REQUIREMENT: Repeat the data below exactly. Include each line.

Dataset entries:
------------------------------------------------------------

(** * Transcriptor-multimedia: the audio splitter and its WAV encoder

    A shallow embedding of [splitAudioFile], [audioBufferToWav] and
    [processAndSplitAudio] (TypeScript), and the properties of the
    re-chunking pipeline that are checked against it.

    Modelling conventions.
    - A JavaScript [number] is an IEEE 754 binary64 value: [spec_float]
      with precision 53 and exponent bound 1024, with the arithmetic of
      [SpecFloat] (round to nearest, ties to even).
    - Numbers that the platform types as integers (array lengths, loop
      counters, byte offsets, channel counts, the sample rate in Hz) are
      [nat] or [Z]; they are converted with [of_Z] where the source mixes
      them with fractional values.  All of them stay far below 2^53, where
      binary64 arithmetic on integers is exact.
    - A byte is a [Z] in [0, 256); an [ArrayBuffer] is a [list Z].
    - A JavaScript string is a [string]; a character stands for one code
      unit.
    - An exception is a [Throw] in the [result] monad; a loop whose number
      of iterations is not known beforehand takes fuel. *)

From Stdlib Require Import ZArith Lia Bool List String Ascii.
From Stdlib Require Import Floats.SpecFloat DecimalString DecimalFacts DecimalNat.
From stdpp Require Import base tactics option list strings gmap.

Local Open Scope Z_scope.

(* ===================================================================== *)
(** ** JavaScript numbers *)
(* ===================================================================== *)

Definition number : Type := spec_float.

Definition prec : Z := 53.
Definition emax : Z := 1024.

(** An integer as a number (exact below 2^53). *)
Definition of_Z (z : Z) : number := binary_normalize prec emax z 0 false.

Definition mul : number -> number -> number := SFmul prec emax.
Definition div : number -> number -> number := SFdiv prec emax.
Definition add : number -> number -> number := SFadd prec emax.
Definition sub : number -> number -> number := SFsub prec emax.

(** [x < y] and [x <= y]; both are false when an operand is NaN. *)
Definition ltb : number -> number -> bool := SFltb.
Definition leb : number -> number -> bool := SFleb.

(** A value of the binary64 format (canonical significand and exponent). *)
Definition is_number (x : number) : bool := valid_binary prec emax x.

(** [Math.min] and [Math.max]: NaN if an operand is NaN, and -0 < +0. *)
Definition Math_min (a b : number) : number :=
  match SFcompare a b with
  | None => S754_nan
  | Some Lt => a
  | Some Gt => b
  | Some Eq =>
      match a, b with
      | S754_zero sa, S754_zero sb => S754_zero (sa || sb)
      | _, _ => a
      end
  end.

Definition Math_max (a b : number) : number :=
  match SFcompare a b with
  | None => S754_nan
  | Some Lt => b
  | Some Gt => a
  | Some Eq =>
      match a, b with
      | S754_zero sa, S754_zero sb => S754_zero (sa && sb)
      | _, _ => a
      end
  end.

(** The signed significand of a finite number, and [v * 2^e] rounded to an
    integer downwards, upwards and towards zero. *)
Definition signed (s : bool) (m : positive) : Z := cond_Zopp s (Zpos m).

Definition scale_floor (v e : Z) : Z :=
  if 0 <=? e then v * 2 ^ e else v / 2 ^ (- e).

Definition scale_ceil (v e : Z) : Z :=
  if 0 <=? e then v * 2 ^ e else - ((- v) / 2 ^ (- e)).

Definition scale_trunc (v e : Z) : Z :=
  if 0 <=? e then v * 2 ^ e else Z.quot v (2 ^ (- e)).

(** [Math.floor] and [Math.ceil]; NaN, the infinities and the zeros are
    returned as they are, and a zero result keeps the sign of the operand. *)
Definition Math_floor (x : number) : number :=
  match x with
  | S754_finite s m e =>
      binary_normalize prec emax (scale_floor (signed s m) e) 0 s
  | _ => x
  end.

Definition Math_ceil (x : number) : number :=
  match x with
  | S754_finite s m e =>
      binary_normalize prec emax (scale_ceil (signed s m) e) 0 s
  | _ => x
  end.

(** The integer part of a number, as the modular conversions of ECMAScript
    take it: NaN, the zeros and the infinities give 0. *)
Definition truncZ (x : number) : Z :=
  match x with
  | S754_finite s m e => scale_trunc (signed s m) e
  | _ => 0
  end.

Definition ToUint32 (x : number) : Z := truncZ x mod 2 ^ 32.
Definition ToUint16 (x : number) : Z := truncZ x mod 2 ^ 16.
Definition ToInt16 (x : number) : Z :=
  let u := ToUint16 x in if 2 ^ 15 <=? u then u - 2 ^ 16 else u.

(** The relative index of [TypedArray.prototype.subarray] and
    [Blob.prototype.slice]: ToIntegerOrInfinity, a negative index counts
    from the end, and the result is clamped to [0, len]. *)
Definition clampIndex (t : Z) (len : nat) : nat :=
  if t <? 0 then Z.to_nat (Z.max (Z.of_nat len + t) 0)
  else Z.to_nat (Z.min t (Z.of_nat len)).

Definition relativeIndex (x : number) (len : nat) : nat :=
  match x with
  | S754_infinity false => len
  | S754_infinity true => 0%nat
  | _ => clampIndex (truncZ x) len
  end.

(* ===================================================================== *)
(** ** Exceptions *)
(* ===================================================================== *)

Inductive exn : Type := RangeError | NotSupportedError.

Inductive result (A : Type) : Type :=
| Ok (a : A)
| Throw (e : exn).
Arguments Ok {A} a.
Arguments Throw {A} e.

#[global] Instance result_ret : MRet result := fun A a => Ok a.
#[global] Instance result_bind : MBind result := fun A B f m =>
  match m with
  | Ok a => f a
  | Throw e => Throw e
  end.

(** [for (let i = 0; i < n; i++) body]: the loop variable is passed to the
    body, the state is threaded, an exception leaves the loop. *)
Fixpoint for_from {St : Type} (i : nat) (n : nat)
    (body : nat -> St -> result St) (s : St) : result St :=
  match n with
  | O => Ok s
  | S n' => s' ← body i s; for_from (S i) n' body s'
  end.

Definition for_ {St : Type} (n : nat) (body : nat -> St -> result St)
    (s : St) : result St :=
  for_from 0 n body s.

(* ===================================================================== *)
(** ** DataView over an ArrayBuffer *)
(* ===================================================================== *)

Abbreviation ArrayBuffer := (list Z).

(** [new ArrayBuffer(n)] is zero-filled. *)
Definition new_ArrayBuffer (n : nat) : ArrayBuffer := replicate n 0.

(** The setters raise a RangeError when the bytes written do not lie inside
    the buffer. *)
Definition setUint8 (view : ArrayBuffer) (offset : nat) (v : Z)
  : result ArrayBuffer :=
  if (offset + 1 <=? length view)%nat
  then Ok (<[offset := v mod 256]> view)
  else Throw RangeError.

------------------------------------------------------------

RESPONSE TO THE TASK:
(** * Transcriptor-multimedia: the audio splitter and its WAV encoder

    A shallow embedding of [splitAudioFile], [audioBufferToWav] and
    [processAndSplitAudio] (TypeScript), and the properties of the
    re-chunking pipeline that are checked against it.

    Modelling conventions.
    - A JavaScript [number] is an IEEE 754 binary64 value: [spec_float]
      with precision 53 and exponent bound 1024, with the arithmetic of
      [SpecFloat] (round to nearest, ties to even).
    - Numbers that the platform types as integers (array lengths, loop
      counters, byte offsets, channel counts, the sample rate in Hz) are
      [nat] or [Z]; they are converted with [of_Z] where the source mixes
      them with fractional values.  All of them stay far below 2^53, where
      binary64 arithmetic on integers is exact.
    - A byte is a [Z] in [0, 256); an [ArrayBuffer] is a [list Z].
    - A JavaScript string is a [string]; a character stands for one code
      unit.
    - An exception is a [Throw] in the [result] monad; a loop whose number
      of iterations is not known beforehand takes fuel. *)

From Stdlib Require Import ZArith Lia Bool List String Ascii.
From Stdlib Require Import Floats.SpecFloat DecimalString DecimalFacts DecimalNat.
From stdpp Require Import base tactics option list strings gmap.

Local Open Scope Z_scope.

(* ===================================================================== *)
(** ** JavaScript numbers *)
(* ===================================================================== *)

Definition number : Type := spec_float.

Definition prec : Z := 53.
Definition emax : Z := 1024.

(** An integer as a number (exact below 2^53). *)
Definition of_Z (z : Z) : number := binary_normalize prec emax z 0 false.

Definition mul : number -> number -> number := SFmul prec emax.
Definition div : number -> number -> number := SFdiv prec emax.
Definition add : number -> number -> number := SFadd prec emax.
Definition sub : number -> number -> number := SFsub prec emax.

(** [x < y] and [x <= y]; both are false when an operand is NaN. *)
Definition ltb : number -> number -> bool := SFltb.
Definition leb : number -> number -> bool := SFleb.

(** A value of the binary64 format (canonical significand and exponent). *)
Definition is_number (x : number) : bool := valid_binary prec emax x.

(** [Math.min] and [Math.max]: NaN if an operand is NaN, and -0 < +0. *)
Definition Math_min (a b : number) : number :=
  match SFcompare a b with
  | None => S754_nan
  | Some Lt => a
  | Some Gt => b
  | Some Eq =>
      match a, b with
      | S754_zero sa, S754_zero sb => S754_zero (sa || sb)
      | _, _ => a
      end
  end.

Definition Math_max (a b : number) : number :=
  match SFcompare a b with
  | None => S754_nan
  | Some Lt => b
  | Some Gt => a
  | Some Eq =>
      match a, b with
      | S754_zero sa, S754_zero sb => S754_zero (sa && sb)
      | _, _ => a
      end
  end.

(** The signed significand of a finite number, and [v * 2^e] rounded to an
    integer downwards, upwards and towards zero. *)
Definition signed (s : bool) (m : positive) : Z := cond_Zopp s (Zpos m).

Definition scale_floor (v e : Z) : Z :=
  if 0 <=? e then v * 2 ^ e else v / 2 ^ (- e).

Definition scale_ceil (v e : Z) : Z :=
  if 0 <=? e then v * 2 ^ e else - ((- v) / 2 ^ (- e)).

Definition scale_trunc (v e : Z) : Z :=
  if 0 <=? e then v * 2 ^ e else Z.quot v (2 ^ (- e)).

(** [Math.floor] and [Math.ceil]; NaN, the infinities and the zeros are
    returned as they are, and a zero result keeps the sign of the operand. *)
Definition Math_floor (x : number) : number :=
  match x with
  | S754_finite s m e =>
      binary_normalize prec emax (scale_floor (signed s m) e) 0 s
  | _ => x
  end.

Definition Math_ceil (x : number) : number :=
  match x with
  | S754_finite s m e =>
      binary_normalize prec emax (scale_ceil (signed s m) e) 0 s
  | _ => x
  end.

(** The integer part of a number, as the modular conversions of ECMAScript
    take it: NaN, the zeros and the infinities give 0. *)
Definition truncZ (x : number) : Z :=
  match x with
  | S754_finite s m e => scale_trunc (signed s m) e
  | _ => 0
  end.

Definition ToUint32 (x : number) : Z := truncZ x mod 2 ^ 32.
Definition ToUint16 (x : number) : Z := truncZ x mod 2 ^ 16.
Definition ToInt16 (x : number) : Z :=
  let u := ToUint16 x in if 2 ^ 15 <=? u then u - 2 ^ 16 else u.

(** The relative index of [TypedArray.prototype.subarray] and
    [Blob.prototype.slice]: ToIntegerOrInfinity, a negative index counts
    from the end, and the result is clamped to [0, len]. *)
Definition clampIndex (t : Z) (len : nat) : nat :=
  if t <? 0 then Z.to_nat (Z.max (Z.of_nat len + t) 0)
  else Z.to_nat (Z.min t (Z.of_nat len)).

Definition relativeIndex (x : number) (len : nat) : nat :=
  match x with
  | S754_infinity false => len
  | S754_infinity true => 0%nat
  | _ => clampIndex (truncZ x) len
  end.

(* ===================================================================== *)
(** ** Exceptions *)
(* ===================================================================== *)

Inductive exn : Type := RangeError | NotSupportedError.

Inductive result (A : Type) : Type :=
| Ok (a : A)
| Throw (e : exn).
Arguments Ok {A} a.
Arguments Throw {A} e.

#[global] Instance result_ret : MRet result := fun A a => Ok a.
#[global] Instance result_bind : MBind result := fun A B f m =>
  match m with
  | Ok a => f a
  | Throw e => Throw e
  end.

(** [for (let i = 0; i < n; i++) body]: the loop variable is passed to the
    body, the state is threaded, an exception leaves the loop. *)
Fixpoint for_from {St : Type} (i : nat) (n : nat)
    (body : nat -> St -> result St) (s : St) : result St :=
  match n with
  | O => Ok s
  | S n' => s' ← body i s; for_from (S i) n' body s'
  end.

Definition for_ {St : Type} (n : nat) (body : nat -> St -> result St)
    (s : St) : result St :=
  for_from 0 n body s.

(* ===================================================================== *)
(** ** DataView over an ArrayBuffer *)
(* ===================================================================== *)

Abbreviation ArrayBuffer := (list Z).

(** [new ArrayBuffer(n)] is zero-filled. *)
Definition new_ArrayBuffer (n : nat) : ArrayBuffer := replicate n 0.

(** The setters raise a RangeError when the bytes written do not lie inside
    the buffer. *)
Definition setUint8 (view : ArrayBuffer) (offset : nat) (v : Z)
  : result ArrayBuffer :=
  if (offset + 1 <=? length view)%nat
  then Ok (<[offset := v mod 256]> view)
  else Throw RangeError.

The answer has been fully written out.